(STUDY MATERIAL)
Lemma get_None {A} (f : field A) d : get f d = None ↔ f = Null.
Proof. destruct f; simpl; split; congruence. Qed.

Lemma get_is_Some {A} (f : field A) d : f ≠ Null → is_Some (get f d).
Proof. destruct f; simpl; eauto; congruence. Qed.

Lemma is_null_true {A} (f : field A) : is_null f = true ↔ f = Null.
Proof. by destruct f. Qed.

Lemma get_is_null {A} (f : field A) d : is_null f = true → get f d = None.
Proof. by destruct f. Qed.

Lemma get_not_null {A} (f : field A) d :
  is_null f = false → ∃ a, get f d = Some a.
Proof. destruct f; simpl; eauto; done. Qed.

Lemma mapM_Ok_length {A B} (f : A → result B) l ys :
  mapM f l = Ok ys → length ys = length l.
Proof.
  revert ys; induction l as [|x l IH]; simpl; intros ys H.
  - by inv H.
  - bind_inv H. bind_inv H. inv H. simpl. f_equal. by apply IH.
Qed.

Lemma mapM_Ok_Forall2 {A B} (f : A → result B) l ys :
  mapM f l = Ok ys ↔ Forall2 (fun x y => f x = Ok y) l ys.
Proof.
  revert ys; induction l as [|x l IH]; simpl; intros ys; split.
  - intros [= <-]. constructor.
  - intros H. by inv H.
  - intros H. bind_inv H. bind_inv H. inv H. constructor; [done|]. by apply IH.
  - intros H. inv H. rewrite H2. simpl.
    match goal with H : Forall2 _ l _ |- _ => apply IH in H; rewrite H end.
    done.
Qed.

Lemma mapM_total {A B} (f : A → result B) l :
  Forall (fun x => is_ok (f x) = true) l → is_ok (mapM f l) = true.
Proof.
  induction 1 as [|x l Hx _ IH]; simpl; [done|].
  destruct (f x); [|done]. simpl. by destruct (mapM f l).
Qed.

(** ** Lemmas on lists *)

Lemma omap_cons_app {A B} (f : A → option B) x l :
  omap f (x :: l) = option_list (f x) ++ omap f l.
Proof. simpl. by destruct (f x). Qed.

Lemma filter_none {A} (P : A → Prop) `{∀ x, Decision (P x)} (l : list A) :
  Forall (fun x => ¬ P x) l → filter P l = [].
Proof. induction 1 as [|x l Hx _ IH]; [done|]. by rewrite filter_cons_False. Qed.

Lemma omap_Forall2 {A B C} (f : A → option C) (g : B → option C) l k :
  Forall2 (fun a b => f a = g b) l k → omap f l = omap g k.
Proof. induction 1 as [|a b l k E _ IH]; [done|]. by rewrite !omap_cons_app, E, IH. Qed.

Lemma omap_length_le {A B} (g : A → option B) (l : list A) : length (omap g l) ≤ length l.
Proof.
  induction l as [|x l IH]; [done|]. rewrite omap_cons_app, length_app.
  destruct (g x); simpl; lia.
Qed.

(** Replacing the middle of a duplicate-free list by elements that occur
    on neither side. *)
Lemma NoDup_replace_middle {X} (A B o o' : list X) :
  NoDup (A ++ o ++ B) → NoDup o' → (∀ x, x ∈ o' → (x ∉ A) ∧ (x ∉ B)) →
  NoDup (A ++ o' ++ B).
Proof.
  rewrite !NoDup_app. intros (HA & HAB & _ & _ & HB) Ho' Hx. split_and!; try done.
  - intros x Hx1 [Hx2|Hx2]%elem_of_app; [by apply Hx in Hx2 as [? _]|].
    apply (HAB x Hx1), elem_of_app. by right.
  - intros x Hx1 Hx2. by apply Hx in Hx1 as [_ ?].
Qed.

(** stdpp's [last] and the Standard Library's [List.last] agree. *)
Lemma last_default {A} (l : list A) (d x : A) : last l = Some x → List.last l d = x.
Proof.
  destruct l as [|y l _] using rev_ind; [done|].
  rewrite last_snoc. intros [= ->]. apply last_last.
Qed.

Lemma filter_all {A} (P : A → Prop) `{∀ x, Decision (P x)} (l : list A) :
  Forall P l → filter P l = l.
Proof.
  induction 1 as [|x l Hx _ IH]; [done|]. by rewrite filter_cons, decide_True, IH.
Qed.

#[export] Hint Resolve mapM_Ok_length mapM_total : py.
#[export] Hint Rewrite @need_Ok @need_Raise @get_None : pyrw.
(End STUDY MATERIAL)
BRIEF: Repeat the full set of records above character for character.

RESULT FOR THIS EXERCISE:
Lemma get_None {A} (f : field A) d : get f d = None ↔ f = Null.
Proof. destruct f; simpl; split; congruence. Qed.

Lemma get_is_Some {A} (f : field A) d : f ≠ Null → is_Some (get f d).
Proof. destruct f; simpl; eauto; congruence. Qed.

Lemma is_null_true {A} (f : field A) : is_null f = true ↔ f = Null.
Proof. by destruct f. Qed.

Lemma get_is_null {A} (f : field A) d : is_null f = true → get f d = None.
Proof. by destruct f. Qed.

Lemma get_not_null {A} (f : field A) d :
  is_null f = false → ∃ a, get f d = Some a.
Proof. destruct f; simpl; eauto; done. Qed.

Lemma mapM_Ok_length {A B} (f : A → result B) l ys :
  mapM f l = Ok ys → length ys = length l.
Proof.
  revert ys; induction l as [|x l IH]; simpl; intros ys H.
  - by inv H.
  - bind_inv H. bind_inv H. inv H. simpl. f_equal. by apply IH.
Qed.

Lemma mapM_Ok_Forall2 {A B} (f : A → result B) l ys :
  mapM f l = Ok ys ↔ Forall2 (fun x y => f x = Ok y) l ys.
Proof.
  revert ys; induction l as [|x l IH]; simpl; intros ys; split.
  - intros [= <-]. constructor.
  - intros H. by inv H.
  - intros H. bind_inv H. bind_inv H. inv H. constructor; [done|]. by apply IH.
  - intros H. inv H. rewrite H2. simpl.
    match goal with H : Forall2 _ l _ |- _ => apply IH in H; rewrite H end.
    done.
Qed.

Lemma mapM_total {A B} (f : A → result B) l :
  Forall (fun x => is_ok (f x) = true) l → is_ok (mapM f l) = true.
Proof.
  induction 1 as [|x l Hx _ IH]; simpl; [done|].
  destruct (f x); [|done]. simpl. by destruct (mapM f l).
Qed.

(** ** Lemmas on lists *)

Lemma omap_cons_app {A B} (f : A → option B) x l :
  omap f (x :: l) = option_list (f x) ++ omap f l.
Proof. simpl. by destruct (f x). Qed.

Lemma filter_none {A} (P : A → Prop) `{∀ x, Decision (P x)} (l : list A) :
  Forall (fun x => ¬ P x) l → filter P l = [].
Proof. induction 1 as [|x l Hx _ IH]; [done|]. by rewrite filter_cons_False. Qed.

Lemma omap_Forall2 {A B C} (f : A → option C) (g : B → option C) l k :
  Forall2 (fun a b => f a = g b) l k → omap f l = omap g k.
Proof. induction 1 as [|a b l k E _ IH]; [done|]. by rewrite !omap_cons_app, E, IH. Qed.

Lemma omap_length_le {A B} (g : A → option B) (l : list A) : length (omap g l) ≤ length l.
Proof.
  induction l as [|x l IH]; [done|]. rewrite omap_cons_app, length_app.
  destruct (g x); simpl; lia.
Qed.

(** Replacing the middle of a duplicate-free list by elements that occur
    on neither side. *)
Lemma NoDup_replace_middle {X} (A B o o' : list X) :
  NoDup (A ++ o ++ B) → NoDup o' → (∀ x, x ∈ o' → (x ∉ A) ∧ (x ∉ B)) →
  NoDup (A ++ o' ++ B).
Proof.
  rewrite !NoDup_app. intros (HA & HAB & _ & _ & HB) Ho' Hx. split_and!; try done.
  - intros x Hx1 [Hx2|Hx2]%elem_of_app; [by apply Hx in Hx2 as [? _]|].
    apply (HAB x Hx1), elem_of_app. by right.
  - intros x Hx1 Hx2. by apply Hx in Hx1 as [_ ?].
Qed.

(** stdpp's [last] and the Standard Library's [List.last] agree. *)
Lemma last_default {A} (l : list A) (d x : A) : last l = Some x → List.last l d = x.
Proof.
  destruct l as [|y l _] using rev_ind; [done|].
  rewrite last_snoc. intros [= ->]. apply last_last.
Qed.

Lemma filter_all {A} (P : A → Prop) `{∀ x, Decision (P x)} (l : list A) :
  Forall P l → filter P l = l.
Proof.
  induction 1 as [|x l Hx _ IH]; [done|]. by rewrite filter_cons, decide_True, IH.
Qed.

#[export] Hint Resolve mapM_Ok_length mapM_total : py.
#[export] Hint Rewrite @need_Ok @need_Raise @get_None : pyrw.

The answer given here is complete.